(YOUR GOAL) Read the records beneath this task and copy every line that contains the string "Fixpoint".

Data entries
Start of Block

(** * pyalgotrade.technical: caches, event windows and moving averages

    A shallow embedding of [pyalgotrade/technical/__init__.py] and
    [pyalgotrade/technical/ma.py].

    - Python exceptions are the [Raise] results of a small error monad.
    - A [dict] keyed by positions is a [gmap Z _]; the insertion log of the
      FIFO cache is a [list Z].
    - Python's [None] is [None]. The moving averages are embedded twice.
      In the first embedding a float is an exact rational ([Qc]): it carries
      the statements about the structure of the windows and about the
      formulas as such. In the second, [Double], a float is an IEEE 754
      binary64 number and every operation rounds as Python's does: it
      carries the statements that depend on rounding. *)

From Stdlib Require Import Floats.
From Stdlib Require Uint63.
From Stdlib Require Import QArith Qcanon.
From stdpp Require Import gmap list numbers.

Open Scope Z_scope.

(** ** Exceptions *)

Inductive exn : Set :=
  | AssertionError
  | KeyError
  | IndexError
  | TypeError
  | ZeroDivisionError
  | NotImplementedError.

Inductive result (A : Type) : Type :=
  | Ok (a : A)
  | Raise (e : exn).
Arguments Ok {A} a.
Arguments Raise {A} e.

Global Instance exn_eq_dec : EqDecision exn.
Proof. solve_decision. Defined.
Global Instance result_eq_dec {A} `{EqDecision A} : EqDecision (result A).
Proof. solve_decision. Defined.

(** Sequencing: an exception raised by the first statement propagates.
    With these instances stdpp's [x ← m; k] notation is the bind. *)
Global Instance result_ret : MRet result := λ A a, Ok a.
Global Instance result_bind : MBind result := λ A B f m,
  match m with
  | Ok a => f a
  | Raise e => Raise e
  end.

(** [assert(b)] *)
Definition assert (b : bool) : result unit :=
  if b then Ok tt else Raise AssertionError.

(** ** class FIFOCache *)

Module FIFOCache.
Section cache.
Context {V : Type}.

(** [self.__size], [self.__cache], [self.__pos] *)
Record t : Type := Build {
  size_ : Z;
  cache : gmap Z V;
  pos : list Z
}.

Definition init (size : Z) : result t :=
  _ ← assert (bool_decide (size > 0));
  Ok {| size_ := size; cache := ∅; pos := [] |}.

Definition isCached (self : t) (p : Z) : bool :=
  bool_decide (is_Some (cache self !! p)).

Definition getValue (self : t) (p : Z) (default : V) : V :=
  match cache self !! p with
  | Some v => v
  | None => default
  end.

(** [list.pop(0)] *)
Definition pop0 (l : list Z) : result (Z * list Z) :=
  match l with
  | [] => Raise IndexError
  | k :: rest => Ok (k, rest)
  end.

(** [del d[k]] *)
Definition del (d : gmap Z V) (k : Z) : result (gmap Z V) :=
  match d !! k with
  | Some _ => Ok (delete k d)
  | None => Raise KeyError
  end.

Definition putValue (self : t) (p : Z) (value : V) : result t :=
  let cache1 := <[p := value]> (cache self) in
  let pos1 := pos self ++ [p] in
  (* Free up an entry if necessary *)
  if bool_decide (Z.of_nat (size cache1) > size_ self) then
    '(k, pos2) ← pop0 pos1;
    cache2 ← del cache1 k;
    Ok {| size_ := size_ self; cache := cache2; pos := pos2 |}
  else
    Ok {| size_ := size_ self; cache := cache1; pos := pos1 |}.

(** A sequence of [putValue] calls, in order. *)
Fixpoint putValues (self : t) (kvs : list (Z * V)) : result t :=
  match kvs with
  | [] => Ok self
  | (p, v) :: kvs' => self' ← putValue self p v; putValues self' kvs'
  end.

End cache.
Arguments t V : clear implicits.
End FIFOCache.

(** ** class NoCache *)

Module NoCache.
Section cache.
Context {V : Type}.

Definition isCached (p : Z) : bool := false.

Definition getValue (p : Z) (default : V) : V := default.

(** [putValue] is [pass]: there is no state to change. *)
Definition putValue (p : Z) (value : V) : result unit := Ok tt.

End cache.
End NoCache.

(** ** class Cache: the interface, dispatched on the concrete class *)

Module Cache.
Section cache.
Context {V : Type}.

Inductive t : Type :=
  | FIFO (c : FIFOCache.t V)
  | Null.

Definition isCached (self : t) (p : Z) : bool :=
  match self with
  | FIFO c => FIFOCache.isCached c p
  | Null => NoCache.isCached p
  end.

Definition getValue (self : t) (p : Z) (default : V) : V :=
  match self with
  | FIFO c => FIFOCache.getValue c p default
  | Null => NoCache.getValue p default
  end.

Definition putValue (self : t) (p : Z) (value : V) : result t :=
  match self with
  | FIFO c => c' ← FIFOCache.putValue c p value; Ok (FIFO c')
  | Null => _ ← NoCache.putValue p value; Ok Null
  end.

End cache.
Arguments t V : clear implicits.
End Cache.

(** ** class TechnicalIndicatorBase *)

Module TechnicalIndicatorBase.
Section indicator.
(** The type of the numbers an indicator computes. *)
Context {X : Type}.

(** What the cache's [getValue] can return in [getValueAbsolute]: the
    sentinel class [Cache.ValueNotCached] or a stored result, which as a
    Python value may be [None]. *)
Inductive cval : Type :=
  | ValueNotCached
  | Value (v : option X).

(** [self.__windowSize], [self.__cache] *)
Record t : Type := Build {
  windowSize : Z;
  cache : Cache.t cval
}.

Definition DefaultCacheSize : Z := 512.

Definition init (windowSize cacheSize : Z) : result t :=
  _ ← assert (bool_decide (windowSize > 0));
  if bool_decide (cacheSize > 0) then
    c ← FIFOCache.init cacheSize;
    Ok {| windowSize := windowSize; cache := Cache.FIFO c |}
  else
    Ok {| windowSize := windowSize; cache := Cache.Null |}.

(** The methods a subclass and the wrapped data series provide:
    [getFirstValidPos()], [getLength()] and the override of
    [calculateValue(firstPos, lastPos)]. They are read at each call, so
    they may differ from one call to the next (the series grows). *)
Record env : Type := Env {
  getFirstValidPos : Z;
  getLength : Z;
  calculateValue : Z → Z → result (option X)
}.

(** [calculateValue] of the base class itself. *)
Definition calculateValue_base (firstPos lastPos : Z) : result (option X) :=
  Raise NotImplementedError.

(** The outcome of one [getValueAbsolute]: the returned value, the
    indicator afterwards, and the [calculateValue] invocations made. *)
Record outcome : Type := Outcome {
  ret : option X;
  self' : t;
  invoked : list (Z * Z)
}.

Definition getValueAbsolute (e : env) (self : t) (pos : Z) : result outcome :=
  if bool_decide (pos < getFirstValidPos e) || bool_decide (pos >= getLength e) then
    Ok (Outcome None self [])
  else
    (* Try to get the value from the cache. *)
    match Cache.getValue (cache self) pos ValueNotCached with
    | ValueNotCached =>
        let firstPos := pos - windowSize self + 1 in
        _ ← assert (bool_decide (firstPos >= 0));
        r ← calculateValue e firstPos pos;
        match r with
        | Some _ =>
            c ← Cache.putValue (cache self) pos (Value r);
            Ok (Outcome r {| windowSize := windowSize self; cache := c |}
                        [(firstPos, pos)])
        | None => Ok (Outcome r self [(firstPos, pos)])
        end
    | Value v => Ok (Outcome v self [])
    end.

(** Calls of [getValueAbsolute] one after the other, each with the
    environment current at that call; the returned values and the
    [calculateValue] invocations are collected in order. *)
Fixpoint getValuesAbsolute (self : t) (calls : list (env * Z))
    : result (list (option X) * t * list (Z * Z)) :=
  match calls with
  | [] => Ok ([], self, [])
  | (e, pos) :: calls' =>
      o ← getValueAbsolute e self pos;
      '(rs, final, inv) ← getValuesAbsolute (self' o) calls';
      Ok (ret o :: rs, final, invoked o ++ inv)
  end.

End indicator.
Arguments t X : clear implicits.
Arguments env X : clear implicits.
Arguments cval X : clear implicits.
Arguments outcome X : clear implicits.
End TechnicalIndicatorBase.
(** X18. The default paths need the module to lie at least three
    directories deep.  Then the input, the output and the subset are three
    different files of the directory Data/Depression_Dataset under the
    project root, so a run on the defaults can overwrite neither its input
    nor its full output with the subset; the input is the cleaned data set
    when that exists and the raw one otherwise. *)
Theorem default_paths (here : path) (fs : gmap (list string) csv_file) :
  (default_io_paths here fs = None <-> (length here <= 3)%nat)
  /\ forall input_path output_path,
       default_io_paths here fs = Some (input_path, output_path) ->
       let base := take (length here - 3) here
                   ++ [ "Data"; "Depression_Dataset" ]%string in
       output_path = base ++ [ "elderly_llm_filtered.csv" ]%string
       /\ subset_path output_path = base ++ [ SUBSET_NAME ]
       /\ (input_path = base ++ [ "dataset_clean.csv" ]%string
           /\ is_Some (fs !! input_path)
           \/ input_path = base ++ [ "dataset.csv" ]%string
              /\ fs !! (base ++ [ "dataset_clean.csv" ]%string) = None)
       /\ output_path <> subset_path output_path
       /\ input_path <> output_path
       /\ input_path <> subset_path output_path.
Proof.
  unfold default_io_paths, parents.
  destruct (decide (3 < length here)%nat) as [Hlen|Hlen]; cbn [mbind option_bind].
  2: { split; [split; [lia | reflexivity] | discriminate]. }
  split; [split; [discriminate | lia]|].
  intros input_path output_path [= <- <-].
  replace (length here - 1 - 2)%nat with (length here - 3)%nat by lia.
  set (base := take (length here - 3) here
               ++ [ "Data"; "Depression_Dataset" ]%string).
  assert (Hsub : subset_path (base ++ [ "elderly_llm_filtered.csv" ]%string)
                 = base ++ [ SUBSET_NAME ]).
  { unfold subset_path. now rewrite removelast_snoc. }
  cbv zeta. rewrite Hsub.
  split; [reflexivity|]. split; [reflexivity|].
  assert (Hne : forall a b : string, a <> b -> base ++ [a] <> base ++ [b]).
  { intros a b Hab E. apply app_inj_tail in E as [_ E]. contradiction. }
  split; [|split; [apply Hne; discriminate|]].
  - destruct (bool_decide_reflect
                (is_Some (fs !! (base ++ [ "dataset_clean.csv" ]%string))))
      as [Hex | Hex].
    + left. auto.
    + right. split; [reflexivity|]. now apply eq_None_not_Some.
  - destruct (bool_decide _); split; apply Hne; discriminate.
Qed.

End of Block
Start of Block

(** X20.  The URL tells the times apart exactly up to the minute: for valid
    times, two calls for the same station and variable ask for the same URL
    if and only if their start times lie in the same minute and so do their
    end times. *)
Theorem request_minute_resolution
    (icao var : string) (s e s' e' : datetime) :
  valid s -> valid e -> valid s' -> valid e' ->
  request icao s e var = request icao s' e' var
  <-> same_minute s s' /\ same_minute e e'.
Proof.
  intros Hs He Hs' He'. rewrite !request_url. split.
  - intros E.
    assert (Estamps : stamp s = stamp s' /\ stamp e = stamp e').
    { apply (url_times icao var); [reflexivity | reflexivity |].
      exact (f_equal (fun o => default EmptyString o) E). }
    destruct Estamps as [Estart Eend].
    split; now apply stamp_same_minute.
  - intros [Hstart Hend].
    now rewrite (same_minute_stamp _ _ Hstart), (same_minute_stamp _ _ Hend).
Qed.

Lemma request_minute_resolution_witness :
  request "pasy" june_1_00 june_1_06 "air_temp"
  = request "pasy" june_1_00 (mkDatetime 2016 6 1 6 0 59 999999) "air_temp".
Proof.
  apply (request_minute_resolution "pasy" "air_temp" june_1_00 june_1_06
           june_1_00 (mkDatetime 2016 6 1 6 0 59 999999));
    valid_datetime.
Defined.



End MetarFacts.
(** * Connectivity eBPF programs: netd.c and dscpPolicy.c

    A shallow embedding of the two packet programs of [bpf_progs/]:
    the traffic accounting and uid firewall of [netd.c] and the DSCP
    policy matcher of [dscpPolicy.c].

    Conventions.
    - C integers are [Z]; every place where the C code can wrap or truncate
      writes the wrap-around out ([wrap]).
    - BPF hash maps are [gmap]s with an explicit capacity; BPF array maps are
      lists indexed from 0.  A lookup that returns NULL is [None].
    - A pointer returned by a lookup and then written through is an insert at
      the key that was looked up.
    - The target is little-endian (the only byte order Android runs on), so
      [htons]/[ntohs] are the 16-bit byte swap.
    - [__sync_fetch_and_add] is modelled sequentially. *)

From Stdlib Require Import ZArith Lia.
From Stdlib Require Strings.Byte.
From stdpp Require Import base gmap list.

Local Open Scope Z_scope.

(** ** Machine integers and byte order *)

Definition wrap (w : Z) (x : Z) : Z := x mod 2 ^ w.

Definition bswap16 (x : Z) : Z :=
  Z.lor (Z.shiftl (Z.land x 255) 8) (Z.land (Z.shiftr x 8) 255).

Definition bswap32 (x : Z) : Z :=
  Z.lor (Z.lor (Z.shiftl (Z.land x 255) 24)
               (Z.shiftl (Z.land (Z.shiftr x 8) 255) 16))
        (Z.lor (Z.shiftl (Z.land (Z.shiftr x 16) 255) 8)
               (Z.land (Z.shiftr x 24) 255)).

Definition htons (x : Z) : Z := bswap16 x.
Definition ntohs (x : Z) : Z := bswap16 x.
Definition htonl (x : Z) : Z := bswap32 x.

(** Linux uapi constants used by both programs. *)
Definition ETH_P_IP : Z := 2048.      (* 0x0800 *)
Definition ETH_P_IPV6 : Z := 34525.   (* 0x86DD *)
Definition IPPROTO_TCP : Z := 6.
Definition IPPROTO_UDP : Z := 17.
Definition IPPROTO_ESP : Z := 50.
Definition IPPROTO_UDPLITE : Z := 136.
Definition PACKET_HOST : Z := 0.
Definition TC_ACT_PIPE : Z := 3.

End of Block
Start of Block

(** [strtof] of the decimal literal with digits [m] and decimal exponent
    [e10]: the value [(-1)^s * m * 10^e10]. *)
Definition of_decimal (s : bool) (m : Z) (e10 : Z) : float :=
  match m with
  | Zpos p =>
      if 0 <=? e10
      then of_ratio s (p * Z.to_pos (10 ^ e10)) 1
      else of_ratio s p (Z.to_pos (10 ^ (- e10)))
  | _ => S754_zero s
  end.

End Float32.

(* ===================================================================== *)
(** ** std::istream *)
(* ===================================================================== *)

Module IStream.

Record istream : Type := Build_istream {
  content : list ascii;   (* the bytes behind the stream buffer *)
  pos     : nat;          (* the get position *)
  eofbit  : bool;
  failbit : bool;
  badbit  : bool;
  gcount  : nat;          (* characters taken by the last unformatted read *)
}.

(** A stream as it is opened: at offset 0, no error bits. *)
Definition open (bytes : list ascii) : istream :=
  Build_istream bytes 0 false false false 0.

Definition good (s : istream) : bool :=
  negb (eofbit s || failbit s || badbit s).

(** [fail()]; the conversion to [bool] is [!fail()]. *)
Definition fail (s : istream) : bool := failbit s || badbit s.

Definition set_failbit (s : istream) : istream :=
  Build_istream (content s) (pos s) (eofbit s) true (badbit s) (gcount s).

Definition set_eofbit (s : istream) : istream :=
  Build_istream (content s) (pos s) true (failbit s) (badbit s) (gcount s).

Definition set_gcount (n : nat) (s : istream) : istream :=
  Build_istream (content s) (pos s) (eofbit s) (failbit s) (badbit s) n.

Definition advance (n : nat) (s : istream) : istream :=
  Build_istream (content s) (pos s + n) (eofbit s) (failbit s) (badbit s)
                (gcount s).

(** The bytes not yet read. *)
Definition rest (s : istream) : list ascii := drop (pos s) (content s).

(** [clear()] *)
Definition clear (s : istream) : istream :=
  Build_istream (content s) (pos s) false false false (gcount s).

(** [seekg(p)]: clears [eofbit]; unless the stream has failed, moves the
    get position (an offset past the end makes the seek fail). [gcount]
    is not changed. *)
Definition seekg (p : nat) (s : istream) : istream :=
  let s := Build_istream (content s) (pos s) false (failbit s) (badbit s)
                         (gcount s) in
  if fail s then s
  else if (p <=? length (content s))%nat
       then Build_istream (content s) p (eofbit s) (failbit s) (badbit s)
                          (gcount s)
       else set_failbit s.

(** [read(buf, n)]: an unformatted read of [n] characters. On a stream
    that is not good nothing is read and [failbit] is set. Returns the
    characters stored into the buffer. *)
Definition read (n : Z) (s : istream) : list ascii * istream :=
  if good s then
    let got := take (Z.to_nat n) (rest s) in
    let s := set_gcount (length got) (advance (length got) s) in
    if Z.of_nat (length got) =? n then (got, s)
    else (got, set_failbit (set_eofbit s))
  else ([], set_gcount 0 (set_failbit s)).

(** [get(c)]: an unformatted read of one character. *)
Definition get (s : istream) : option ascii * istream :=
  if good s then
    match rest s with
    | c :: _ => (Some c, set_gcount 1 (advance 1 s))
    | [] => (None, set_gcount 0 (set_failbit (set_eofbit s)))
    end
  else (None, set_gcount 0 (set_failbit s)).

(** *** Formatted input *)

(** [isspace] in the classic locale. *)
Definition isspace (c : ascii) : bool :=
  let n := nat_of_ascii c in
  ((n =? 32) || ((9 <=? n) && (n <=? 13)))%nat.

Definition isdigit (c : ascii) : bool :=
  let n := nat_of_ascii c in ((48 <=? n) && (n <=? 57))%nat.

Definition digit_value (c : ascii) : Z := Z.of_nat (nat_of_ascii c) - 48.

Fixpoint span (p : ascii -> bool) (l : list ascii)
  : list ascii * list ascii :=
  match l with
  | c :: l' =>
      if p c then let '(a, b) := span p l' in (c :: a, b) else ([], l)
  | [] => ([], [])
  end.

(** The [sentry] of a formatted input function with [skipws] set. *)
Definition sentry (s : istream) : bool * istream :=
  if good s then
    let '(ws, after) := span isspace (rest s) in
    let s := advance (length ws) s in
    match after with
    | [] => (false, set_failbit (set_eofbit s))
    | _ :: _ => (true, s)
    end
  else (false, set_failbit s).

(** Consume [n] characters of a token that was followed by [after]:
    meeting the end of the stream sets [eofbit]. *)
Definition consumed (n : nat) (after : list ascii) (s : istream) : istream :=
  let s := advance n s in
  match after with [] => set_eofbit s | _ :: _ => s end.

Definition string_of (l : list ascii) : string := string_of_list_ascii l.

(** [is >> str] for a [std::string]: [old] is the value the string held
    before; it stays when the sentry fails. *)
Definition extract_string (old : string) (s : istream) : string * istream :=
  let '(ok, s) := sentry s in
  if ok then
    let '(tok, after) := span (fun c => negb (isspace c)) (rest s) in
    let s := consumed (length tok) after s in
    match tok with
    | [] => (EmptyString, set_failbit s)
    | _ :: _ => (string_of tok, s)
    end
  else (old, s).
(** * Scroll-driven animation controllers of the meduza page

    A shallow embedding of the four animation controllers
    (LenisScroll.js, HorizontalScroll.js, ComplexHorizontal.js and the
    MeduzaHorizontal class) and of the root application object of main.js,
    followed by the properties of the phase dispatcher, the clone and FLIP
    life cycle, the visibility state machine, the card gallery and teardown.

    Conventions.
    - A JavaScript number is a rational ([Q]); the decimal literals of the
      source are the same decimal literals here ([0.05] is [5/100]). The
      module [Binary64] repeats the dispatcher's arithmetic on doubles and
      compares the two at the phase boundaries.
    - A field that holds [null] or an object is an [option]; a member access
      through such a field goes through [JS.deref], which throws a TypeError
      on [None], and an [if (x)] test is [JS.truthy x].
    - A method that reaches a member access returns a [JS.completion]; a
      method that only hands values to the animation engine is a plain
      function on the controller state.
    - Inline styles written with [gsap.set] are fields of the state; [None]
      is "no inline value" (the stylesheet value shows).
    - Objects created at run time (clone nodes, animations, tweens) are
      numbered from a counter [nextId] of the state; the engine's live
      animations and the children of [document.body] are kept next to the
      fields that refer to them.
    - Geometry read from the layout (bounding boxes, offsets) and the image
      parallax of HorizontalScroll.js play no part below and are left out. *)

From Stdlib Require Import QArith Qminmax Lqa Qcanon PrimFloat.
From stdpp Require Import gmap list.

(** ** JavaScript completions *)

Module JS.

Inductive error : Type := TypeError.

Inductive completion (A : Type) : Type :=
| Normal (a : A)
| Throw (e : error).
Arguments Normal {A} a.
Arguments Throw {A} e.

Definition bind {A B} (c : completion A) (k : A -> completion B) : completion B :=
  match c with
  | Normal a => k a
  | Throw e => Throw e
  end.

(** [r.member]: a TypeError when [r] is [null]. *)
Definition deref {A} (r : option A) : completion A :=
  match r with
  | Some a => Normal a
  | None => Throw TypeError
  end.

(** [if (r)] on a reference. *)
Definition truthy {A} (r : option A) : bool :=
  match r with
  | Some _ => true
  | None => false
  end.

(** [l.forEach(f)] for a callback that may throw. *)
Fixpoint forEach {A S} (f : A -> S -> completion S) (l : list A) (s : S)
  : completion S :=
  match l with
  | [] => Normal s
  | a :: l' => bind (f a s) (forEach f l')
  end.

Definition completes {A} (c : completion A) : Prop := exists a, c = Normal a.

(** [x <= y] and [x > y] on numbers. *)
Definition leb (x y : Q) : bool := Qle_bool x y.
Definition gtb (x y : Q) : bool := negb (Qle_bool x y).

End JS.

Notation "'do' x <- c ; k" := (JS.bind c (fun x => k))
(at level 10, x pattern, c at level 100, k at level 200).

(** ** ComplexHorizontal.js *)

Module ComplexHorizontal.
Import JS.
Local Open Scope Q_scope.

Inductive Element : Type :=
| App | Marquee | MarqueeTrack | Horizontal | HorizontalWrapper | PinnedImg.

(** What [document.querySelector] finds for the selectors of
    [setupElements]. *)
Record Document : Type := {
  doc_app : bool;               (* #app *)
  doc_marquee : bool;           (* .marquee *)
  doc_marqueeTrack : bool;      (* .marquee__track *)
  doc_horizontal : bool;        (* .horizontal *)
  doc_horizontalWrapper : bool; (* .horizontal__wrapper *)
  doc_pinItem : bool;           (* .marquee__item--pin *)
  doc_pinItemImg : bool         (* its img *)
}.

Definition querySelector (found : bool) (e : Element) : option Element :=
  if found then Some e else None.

End of Block

(RESPONSE BELOW)
Fixpoint putValues (self : t) (kvs : list (Z * V)) : result t :=
Fixpoint getValuesAbsolute (self : t) (calls : list (env * Z))
Fixpoint span (p : ascii -> bool) (l : list ascii)
Fixpoint forEach {A S} (f : A -> S -> completion S) (l : list A) (s : S)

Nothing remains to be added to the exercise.